Mona Jalal
Mona Jalal

Reputation: 38135

pymssql.OperationalError: DB-Lib error message 20009, severity 9

I am trying to run this program

conn = pymssql.connect(host='localhost',  user='notsa', password='notsayly', database='TallicaTweets')

but I am receiving the following errors:

Traceback (most recent call last):
  File "harvester_of_tweets.py", line 11, in <module>
    conn = pymssql.connect(host='localhost',  user='username', password='password!', database='Database')
  File "/usr/local/lib/python2.7/dist-packages/pymssql.py", line 607, in connect
    raise OperationalError, e[0]
pymssql.OperationalError: DB-Lib error message 20009, severity 9:
Unable to connect: Adaptive Server is unavailable or does not exist
Net-Lib error during Connection refused Error 111 - Connection refused

Searching Google wasn't really helpful and the few tuts out there weren't really thorough. Should I add my credential into a specific configuration file? And how to create credentials in mssql? (I have done these things in psql but not familiar with mssql.

I am using Ubuntu 13.04 ad my python version is 2.7.

After I created a user login I am receiving this error:

Traceback (most recent call last):
  File "harvester_of_tweets.py", line 11, in <module>
    conn = pymssql.connect(host='localhost',  user='tweet', password='1234', database='tweet_db')
  File "/usr/local/lib/python2.7/dist-packages/pymssql.py", line 607, in connect
    raise OperationalError, e[0]
pymssql.OperationalError: DB-Lib error message 20009, severity 9:
Unable to connect: Adaptive Server is unavailable or does not exist
Net-Lib error during Connection refused Error 111 - Connection refused

Upvotes: 20

Views: 91497

Answers (8)

Edward Renton
Edward Renton

Reputation: 51

Specify the port you are using in your host name: host='localhost:11433'

Upvotes: 1

Anupam Sharma
Anupam Sharma

Reputation: 1

for Python + Unix, you can try adding one more export before trying to connect with the DB via pymssql -

export TDSVER=7.0

This worked for me in similar scenario where connection to DB through isql worked using kerberos, but pymssql threw db-lib 20017 error.

Upvotes: 0

Reinaldo Aguiar
Reinaldo Aguiar

Reputation: 1

For me when I got that error, it was missing just the port in the connection parameters.

Upvotes: 0

forrestfeng
forrestfeng

Reputation: 1

I had similar issue. pymssql.OperationalError: DB-Lib error message 20009, ....

Try the following steps:

  1. Do not start MSSQLSERVER and SQLEXPRESS at the same time. Stop the one you do not needed.
  2. Be sure the right SQL Server service is started.
  3. Be sure the right SQL Server Agent is started.
  4. Check the user name and password is correct or not with Microsoft SQL Server Management Studio on the server.

Hope this helps.

Upvotes: 0

Talley Ouro
Talley Ouro

Reputation: 319

  1. check installed python version(32 bit or 64 bit).

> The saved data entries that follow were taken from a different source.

(* ===== verification/RobDemo.v ===== *)
(** A small machine on which the properties of the core model are evaluated: a data
    cache that takes three cycles, the ports of Nehalem, and a loop body of a load,
    two additions that depend on each other, a store and a load of the stored value. *)
From stdpp Require Import base numbers list sets.
From Stdlib Require Import ZArith Lia Bool.
From S2P Require Import Prelude Timing MicroOp Dependencies RobContention RobTimer RobDeps RobInv RobArrive RobSim RobHistory RobRun RobModels RobProps.
Open Scope Z_scope.

#[export] Instance demo_decoder : Decoder unit := {
  largest_enclosing_register := id; invalid_register := Z.eqb 0; reg_is_program_counter := fun _ => false; last_reg := 64;
  num_operands := fun _ => 0%nat; num_memory_operands := fun _ => 0%nat; mem_base_reg := fun _ _ => 0; mem_index_reg := fun _ _ => 0;
  op_read_mem := fun _ _ => false; op_write_mem := fun _ _ => false; op_read_reg := fun _ _ => false; op_write_reg := fun _ _ => false;
  is_addr_gen := fun _ _ => false; op_is_reg := fun _ _ => false; get_op_reg := fun _ _ => 0; size_mem_op := fun _ _ => 0;
  get_exec_microops := fun _ _ _ => 1; get_operand_size := fun _ => 64; is_pause_opcode := fun _ => false; is_branch_opcode := fun _ => false;
  is_fpvector_addsub_opcode := fun _ _ => false; is_fpvector_muldiv_opcode := fun _ _ => false; is_fpvector_ldst_opcode := fun _ _ => false;
  inst_num_id := fun _ => 1; is_nop := fun _ => false; is_atomic := fun _ => false; is_serializing := fun _ => false;
  is_conditional_branch := fun _ => false; is_barrier := fun _ => false; src_dst_merge := fun _ => false; is_X87 := fun _ => false
}.
#[export] Instance demo_xed : Xed := { iclass_of := fun _ => XED_OTHER; XED_ICLASS_LAST := 2000 }.
#[export] Instance demo_memory : DataMemory unit := { access_data := fun _ _ _ _ _ m => Ok (3000, 3, m) }.
#[export] Program Instance demo_memory_laws : DataMemoryLaws unit := { mem_inv := fun _ => True; max_latency := 3000 }.
Next Obligation. intros. eexists _, _, _. by split_and!. Qed.

Abbreviation DUop := (DynamicMicroOp unit Nehalem.info).

Definition demo_cfg : RobConfig := mkRobConfig 2 2 8 4 8 true true false true 0 2 2.
Definition demo_port (p : Nehalem.uop_port_t) : Nehalem.info := Nehalem.mkInfo p UOP_ALU_NONE UOP_BYPASS_NONE.
Definition demo_exec (src dst : list Z) : DUop :=
  new_DynamicMicroOp (with_registers src [] dst (makeExecute 0 0 1 false new_MicroOp)) 1 (demo_port Nehalem.UOP_PORT015).
Definition demo_load (a : Z) (src dst : list Z) : DUop :=
  setAddress a (new_DynamicMicroOp (with_registers src src dst (makeLoad 0 1 8 new_MicroOp)) 1 (demo_port Nehalem.UOP_PORT2)).
Definition demo_store (a : Z) (src : list Z) : DUop :=
  setAddress a (new_DynamicMicroOp (with_registers src src [] (makeStore 0 0 1 8 new_MicroOp)) 1 (demo_port Nehalem.UOP_PORT34)).
Definition demo_body : list (list DUop) :=
  [[demo_load 64 [1] [2]]; [demo_exec [2] [3]]; [demo_exec [3] [4]]; [demo_store 128 [4]]; [demo_load 128 [5] [6]]; [demo_exec [6] [7]]].
Definition demo_calls : list call := map Simulate (demo_body ++ demo_body) ++ [Synchronize 5000] ++ map Simulate demo_body.

(** The model runs: the micro-operations that have committed, as number, dispatch,
    issue, end and commit in cycles.  The second load (number 4) follows the store to
    its address and is issued with it: it looks through the store. *)
Example demo_run :
  (let! s := new_timer demo_cfg 1000 (Some (Nehalem.create 1000)) tt in
   let! s := run demo_cfg 100 demo_calls s in
   Ok (map (fun r => (sequenceNumber (t_uop r), t_dispatch r / 1000, t_issue r / 1000, t_done r / 1000, t_commit r / 1000)) (traced s)))
  = Ok [(0, 0, 1, 6, 6); (1, 0, 5, 7, 7); (2, 1, 6, 8, 8); (3, 1, 7, 8, 8); (4, 2, 7, 12, 14);
        (5, 6, 14, 16, 16); (6, 7, 8, 13, 16); (7, 8, 14, 16, 17); (8, 8, 15, 17, 17)].
Proof. vm_compute. reflexivity. Qed.

(** An instruction of two executes that both read and write a register stops the
    model: the second depends on the first through the register, and
    [removeDependency] takes the number of the first for one of an earlier kind. *)
Definition demo_second (src dst : list Z) : DUop :=
  new_DynamicMicroOp (with_registers src [] dst (makeExecute 1 0 1 false new_MicroOp)) 1 (demo_port Nehalem.UOP_PORT015).
Example demo_two_executes_fail :
  (let! s := new_timer demo_cfg 1000 (Some (Nehalem.create 1000)) tt in
   run demo_cfg 100 (Simulate [demo_exec [3] [3]; demo_second [3] [3]] :: demo_calls) s) = Err LogError.
Proof. vm_compute. reflexivity. Qed.

Definition demo_fuel : nat := Z.to_nat (cycle_bound 120).

Lemma demo_setup : setup_ok demo_cfg 1000 120 (Some (Nehalem.create 1000)) tt.
Proof. split; [split|..]; vm_compute; repeat split; congruence. Qed.

(** A micro-operation on its own may follow nothing. *)
Lemma demo_single (u : DUop) :
  uop_static 120 u -> access_fits 1000 120 u -> squashed u = false -> dependencies u = [] -> typeOffset u = 0 -> intraDependencies u = 0 ->
  (length (sourceRegisters (m_uop u)) <= 6)%nat -> call_ok demo_cfg 1000 120 (Simulate [u]).
Proof.
  intros Hs Ha Hsq Hd Ht Hi Hl. split; [|vm_compute; congruence]. unfold batch_ok. cbn [batch_from]. rewrite Hsq. split; [|done].
  split; rewrite ?Ht, ?Hi; try done; simpl; lia.
Qed.

Lemma demo_registers (rs : list Z) : forallb (fun r => (0 <=? r) && (r <? 64)) rs = true -> Forall (fun r => 0 <= r < last_reg) rs.
Proof. rewrite forallb_forall. intros H. apply Forall_forall. intros r Hr%list_elem_of_In%H. change last_reg with 64. lia. Qed.

Ltac demo_uop :=
  apply demo_single; [split; first [by apply demo_registers|done|vm_compute; naive_solver] | vm_compute; naive_solver | done | done | done | done | simpl; lia].

Lemma demo_calls_ok : calls_ok demo_cfg 1000 120 demo_fuel demo_calls.
Proof.
  assert (Hbody : Forall (fun us => call_ok demo_cfg 1000 120 (Simulate us)) demo_body).
  { unfold demo_body. repeat (apply Forall_cons_2; [demo_uop|]). done. }
  split.
  - unfold demo_calls. rewrite map_app, !Forall_app. rewrite !Forall_fmap. split_and!; try done. by repeat constructor.
  - vm_compute. congruence.
  - unfold demo_fuel. rewrite Z2Nat.id by (vm_compute; congruence). lia.
Qed.

Abbreviation demo_completes := (completes demo_cfg 1000 120 (Some (Nehalem.create 1000)) tt demo_fuel demo_calls).

Lemma rob_run_ends_witness :
  demo_completes (fun _ s =>
    frontend_stalled_until s <= time s /\ Z.of_nat (length (rob s)) < m_num_in_rob s + 4 /\ m_num_in_rob s <= 8 /\ m_rs_entries_used s <= 4).
Proof. apply (rob_run_ends demo_cfg 1000 120); [exact demo_setup|exact demo_calls_ok]. Defined.

Lemma rob_commits_in_order_witness :
  demo_completes (fun k s =>
    (exists rest, supplied (take k demo_calls) = committed s ++ rest /\ Z.of_nat (length rest) < 8 + 4) /\
    ordered (map t_dispatch (traced s)) /\ ordered (map t_commit (traced s)) /\
    (1 <= 2 -> forall i r r', traced s !! i = Some r -> traced s !! (i + 2)%nat = Some r' -> t_commit r < t_commit r') /\
    forall i r, traced s !! i = Some r ->
      t_dispatch r <= t_issue r /\
      t_done r = t_issue r + (if isStore (m_uop (t_uop r)) then 1 else execLatency (t_uop r) + 1) * 1000 /\
      t_issue r < t_done r <= t_commit r).
Proof. apply (rob_commits_in_order demo_cfg 1000 120); [exact demo_setup|exact demo_calls_ok]. Defined.

Lemma rob_respects_data_flow_witness :
  demo_completes (fun _ s =>
    forall i j p r, traced s !! i = Some p -> traced s !! j = Some r ->
      awaits (committed s) j (m_uop (t_uop r)) i ->
      ~ (true = true /\ isLoad (m_uop (t_uop r)) = true /\ isStore (m_uop (t_uop p)) = true) ->
      t_issue p + (if isStore (m_uop (t_uop p)) then 1 else execLatency (t_uop p)) * 1000 <= t_issue r).
Proof. apply (rob_respects_data_flow demo_cfg 1000 120); [exact demo_setup|exact demo_calls_ok]. Defined.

  2. Download freetds from below based on your OS architecture.
    https://github.com/ramiro/freetds/releases

  3. Unzip it to C:\ drive (like c:\freetds)

  4. Add Bin (from c:\freetds\bin directory) to the environment variables(both).

  5. Make sure port 1433 is open and TCP/IP enabled in SQL Configuration.

  6. Restart your PC and everything should be fine.

Upvotes: 4

Hainan Zhao
Hainan Zhao

Reputation: 2092

I encountered the same issue. It turns out that I didn't open up TCP/IP access for my local SQL server.

Do a quick test to check whether it's caused by this, you can try to connect to a remote server with the same code. If it works, it means something is wrong with your local server.

So just open the access to your 127.0.0.1:1433 in the SQL server Configuration Manager.

Steps:

  1. Start -> All Programs -> Microsoft SQL Server 20XX -> Configuration Tools -> SQL Server Configuration Manager
  2. SQL Server Network Configuration -> Protocols for MSSQLSERVER
  3. TCP/IP -> Properties -> IP Addresses. Find 127.0.0.1 and change the "Enabled" to "Yes". You can do it for all the IPs if you want.

Upvotes: 22

Aminah Nuraini
Aminah Nuraini

Reputation: 19146

I solved my problem by using a different library instead. I use pyodbc

import pyodbc
cnxn = pyodbc.connect('DRIVER={ODBC Driver 13 for SQL Server};SERVER=SERVERNAME;DATABASE=testdb;UID=me;PWD=pass')
cursor = cnxn.cursor()
cursor.execute("select user_id, user_name from users")
rows = cursor.fetchall()
for row in rows:
    print row.user_id, row.user_name

Upvotes: 5

podiluska
podiluska

Reputation: 51494

You should create a login in MS SQL, and associate that with a specific user in the relevant database.